— AIM OF THE TASK —
Every record that follows should appear again in your answer, exactly the same.

::: ENTRIES SUPPLIED :::

(** X14: the row selectors agree with the diagnostics of [validateRows]:
    a row index is listed by [getRowsWithMissingTimezone] exactly when the
    row is reported with [missingTimeZone]; by [getRowsWithNameTooLong]
    exactly when it is reported with [firstNameTooLong] or
    [lastNameTooLong]; by [findMissingEmails] exactly when it is reported
    with "Email" among its missing fields.  [getRowsWithInvalidStatus]
    tests the trimmed status while [validateRows] tests the status as it
    stands: every index it lists is reported with [invalidStatus], and a
    reported row it does not list carries a status with outer whitespace
    whose trimmed form is valid. *)
Theorem selectors_agree_with_validateRows (rows : list Row) (i : nat) :
  let reported flag :=
    exists w, In w (validateRows rows) /\ rowIndex w = i /\ flag w in
  (In i (getRowsWithMissingTimezone rows)
   <-> reported (fun w => missingTimeZone w = true)) /\
  (In i (getRowsWithNameTooLong rows)
   <-> reported (fun w => firstNameTooLong w = true
                          \/ lastNameTooLong w = true)) /\
  (In i (findMissingEmails rows)
   <-> reported (fun w => In (str "Email") (missingFields w))) /\
  (In i (getRowsWithInvalidStatus rows)
   -> reported (fun w => invalidStatus w = true)) /\
  (reported (fun w => invalidStatus w = true) ->
   ~ In i (getRowsWithInvalidStatus rows) ->
   exists row v, nth_error rows i = Some row /\
                 get row (str "Status") = Some v /\
                 trim v <> v /\ validateStatus (trim v) = true).
Proof.
  intros reported. subst reported. cbv beta.
  split; [|split; [|split; [|split]]].
  - apply selected_is_flagged.
    + intros row j. reflexivity.
    + intros row H. destruct (rowIsClean row) eqn:C; [|reflexivity].
      apply rowIsClean_fields in C. intuition congruence.
  - apply selected_is_flagged.
    + intros row j. unfold validateRow.
      cbn [firstNameTooLong lastNameTooLong].
      rewrite orb_true_iff, andb_true_iff, negb_true_iff, negb_false_iff.
      destruct (trimmedField row (str "First Name")) eqn:F;
        cbn [truthy List.length]; [|tauto].
      split; [intros [[C _]|H]|intros [C|H]]; auto; discriminate C.
    + intros row H. destruct (rowIsClean row) eqn:C; [|reflexivity].
      apply rowIsClean_fields in C. apply orb_true_iff in H.
      intuition congruence.
  - apply selected_is_flagged.
    + intros row j. unfold validateRow. cbn [missingFields filter].
      destruct (negb (truthy (trimmedField row (str "First Name"))));
        destruct (fieldBlank row (str "Email")),
                 (fieldBlank row (str "Phone")),
                 (fieldBlank row (str "Last Name")); simpl;
        split; auto; try discriminate;
        intros H; repeat (destruct H as [H|H]; [discriminate H|]); destruct H.
    + intros row H. destruct (rowIsClean row) eqn:C; [|reflexivity].
      apply rowIsClean_fields in C. intuition congruence.
  - unfold getRowsWithInvalidStatus. rewrite selectFrom_spec.
    intros (j & row & -> & Hn & Hp). exists (validateRow row j).
    assert (Hf : invalidStatus (validateRow row j) = true).
    { unfold validateRow. cbn [invalidStatus]. unfold fieldInvalid.
      destruct (get row (str "Status")) as [v|]; [|discriminate].
      cbv zeta in Hp. apply andb_true_iff in Hp as [Hp Hv].
      apply andb_true_iff in Hp as [Ht Hne].
      rewrite Hne, andb_true_r.
      destruct v as [|c v]; [discriminate|]. cbn [truthy andb].
      apply negb_true_iff in Hv. apply negb_true_iff.
      destruct (validateStatus (c :: v)) eqn:V; [|reflexivity].
      rewrite (validateStatus_trimmed _ V) in Hv. congruence. }
    split; [|split; [reflexivity|exact Hf]].
    apply (validateFrom_spec rows 0). exists j, row.
    split; [exact Hn|]. split; [reflexivity|].
    unfold hasIssue. rewrite Hf, !orb_true_r. reflexivity.
  - intros (w & Hw & <- & Hf) Hnot.
    apply (validateFrom_spec rows 0) in Hw as (j & row & Hn & -> & _).
    cbn [rowIndex validateRow] in Hnot |- *.
    change (0 + j) with j in Hnot |- *. exists row.
    unfold validateRow in Hf. cbn [invalidStatus] in Hf.
    unfold fieldInvalid in Hf.
    destruct (get row (str "Status")) as [v|] eqn:G; [|discriminate].
    exists v. split; [exact Hn|]. split; [reflexivity|].
    apply andb_true_iff in Hf as [Hf Hv].
    apply andb_true_iff in Hf as [Ht Hne].
    apply negb_true_iff in Hv.
    assert (V : validateStatus (trim v) = true).
    { destruct (validateStatus (trim v)) eqn:V; [reflexivity|].
      exfalso. apply Hnot. unfold getRowsWithInvalidStatus.
      apply selectFrom_spec. exists j, row.
      split; [reflexivity|]. split; [exact Hn|].
      rewrite G. cbv zeta. rewrite Hne, V.
      apply negb_true_iff, eqs_neq in Hne.
      destruct (trim v); [congruence|reflexivity]. }
    split; [|exact V]. intros E. rewrite E in V. congruence.
Qed.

:::

— TASK RESPONSE —
(** X14: the row selectors agree with the diagnostics of [validateRows]:
    a row index is listed by [getRowsWithMissingTimezone] exactly when the
    row is reported with [missingTimeZone]; by [getRowsWithNameTooLong]
    exactly when it is reported with [firstNameTooLong] or
    [lastNameTooLong]; by [findMissingEmails] exactly when it is reported
    with "Email" among its missing fields.  [getRowsWithInvalidStatus]
    tests the trimmed status while [validateRows] tests the status as it
    stands: every index it lists is reported with [invalidStatus], and a
    reported row it does not list carries a status with outer whitespace
    whose trimmed form is valid. *)
Theorem selectors_agree_with_validateRows (rows : list Row) (i : nat) :
  let reported flag :=
    exists w, In w (validateRows rows) /\ rowIndex w = i /\ flag w in
  (In i (getRowsWithMissingTimezone rows)
   <-> reported (fun w => missingTimeZone w = true)) /\
  (In i (getRowsWithNameTooLong rows)
   <-> reported (fun w => firstNameTooLong w = true
                          \/ lastNameTooLong w = true)) /\
  (In i (findMissingEmails rows)
   <-> reported (fun w => In (str "Email") (missingFields w))) /\
  (In i (getRowsWithInvalidStatus rows)
   -> reported (fun w => invalidStatus w = true)) /\
  (reported (fun w => invalidStatus w = true) ->
   ~ In i (getRowsWithInvalidStatus rows) ->
   exists row v, nth_error rows i = Some row /\
                 get row (str "Status") = Some v /\
                 trim v <> v /\ validateStatus (trim v) = true).
Proof.
  intros reported. subst reported. cbv beta.
  split; [|split; [|split; [|split]]].
  - apply selected_is_flagged.
    + intros row j. reflexivity.
    + intros row H. destruct (rowIsClean row) eqn:C; [|reflexivity].
      apply rowIsClean_fields in C. intuition congruence.
  - apply selected_is_flagged.
    + intros row j. unfold validateRow.
      cbn [firstNameTooLong lastNameTooLong].
      rewrite orb_true_iff, andb_true_iff, negb_true_iff, negb_false_iff.
      destruct (trimmedField row (str "First Name")) eqn:F;
        cbn [truthy List.length]; [|tauto].
      split; [intros [[C _]|H]|intros [C|H]]; auto; discriminate C.
    + intros row H. destruct (rowIsClean row) eqn:C; [|reflexivity].
      apply rowIsClean_fields in C. apply orb_true_iff in H.
      intuition congruence.
  - apply selected_is_flagged.
    + intros row j. unfold validateRow. cbn [missingFields filter].
      destruct (negb (truthy (trimmedField row (str "First Name"))));
        destruct (fieldBlank row (str "Email")),
                 (fieldBlank row (str "Phone")),
                 (fieldBlank row (str "Last Name")); simpl;
        split; auto; try discriminate;
        intros H; repeat (destruct H as [H|H]; [discriminate H|]); destruct H.
    + intros row H. destruct (rowIsClean row) eqn:C; [|reflexivity].
      apply rowIsClean_fields in C. intuition congruence.
  - unfold getRowsWithInvalidStatus. rewrite selectFrom_spec.
    intros (j & row & -> & Hn & Hp). exists (validateRow row j).
    assert (Hf : invalidStatus (validateRow row j) = true).
    { unfold validateRow. cbn [invalidStatus]. unfold fieldInvalid.
      destruct (get row (str "Status")) as [v|]; [|discriminate].
      cbv zeta in Hp. apply andb_true_iff in Hp as [Hp Hv].
      apply andb_true_iff in Hp as [Ht Hne].
      rewrite Hne, andb_true_r.
      destruct v as [|c v]; [discriminate|]. cbn [truthy andb].
      apply negb_true_iff in Hv. apply negb_true_iff.
      destruct (validateStatus (c :: v)) eqn:V; [|reflexivity].
      rewrite (validateStatus_trimmed _ V) in Hv. congruence. }
    split; [|split; [reflexivity|exact Hf]].
    apply (validateFrom_spec rows 0). exists j, row.
    split; [exact Hn|]. split; [reflexivity|].
    unfold hasIssue. rewrite Hf, !orb_true_r. reflexivity.
  - intros (w & Hw & <- & Hf) Hnot.
    apply (validateFrom_spec rows 0) in Hw as (j & row & Hn & -> & _).
    cbn [rowIndex validateRow] in Hnot |- *.
    change (0 + j) with j in Hnot |- *. exists row.
    unfold validateRow in Hf. cbn [invalidStatus] in Hf.
    unfold fieldInvalid in Hf.
    destruct (get row (str "Status")) as [v|] eqn:G; [|discriminate].
    exists v. split; [exact Hn|]. split; [reflexivity|].
    apply andb_true_iff in Hf as [Hf Hv].
    apply andb_true_iff in Hf as [Ht Hne].
    apply negb_true_iff in Hv.
    assert (V : validateStatus (trim v) = true).
    { destruct (validateStatus (trim v)) eqn:V; [reflexivity|].
      exfalso. apply Hnot. unfold getRowsWithInvalidStatus.
      apply selectFrom_spec. exists j, row.
      split; [reflexivity|]. split; [exact Hn|].
      rewrite G. cbv zeta. rewrite Hne, V.
      apply negb_true_iff, eqs_neq in Hne.
      destruct (trim v); [congruence|reflexivity]. }
    split; [|exact V]. intros E. rewrite E in V. congruence.
Qed.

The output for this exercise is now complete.